TASK ITEM =
"match" is the word to look for; say how many lines of the listing below contain it, and nothing else.

======

Definition UnpublishTrack (ord : list str -> list str) (r : Room) (w : World) (track_id : str)
    : Room * World * bool * list RoomEvent :=
  if empty track_id then (r, w, false, []) else
  match published_tracks_ r !! track_id with
  | None => (r, w, false, [])
  | Some i =>
    let '(r, w) := unsubscribe_all r w (List.map (fun p => (p, track_id)) (ord (elements (subs_of_track r track_id)))) in
    let '(r, snapshot) := TrackSnapshotLocked r w track_id i in
    let r := set_tracks (delete track_id (published_tracks_ r)) r in
    match find_participant r w (publisher_id i) with
    | None => (r, w, true, [TrackUnpublishedEvent snapshot])
    | Some (ptr, p) =>
      let w := match GetPublishEndpoint p with
               | Some e => set_eps (ep_RemovePublishedTrack (eps w) e (source_track_id i)) w
               | None => w
               end in
      let '(p, _, calls) := RemovePublishedTrack ptr p track_id in
      (r, set_person ptr p w, true, List.map OnParticipant calls ++ [TrackUnpublishedEvent snapshot])
    end
  end.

======

RESULT OF THE TASK =
3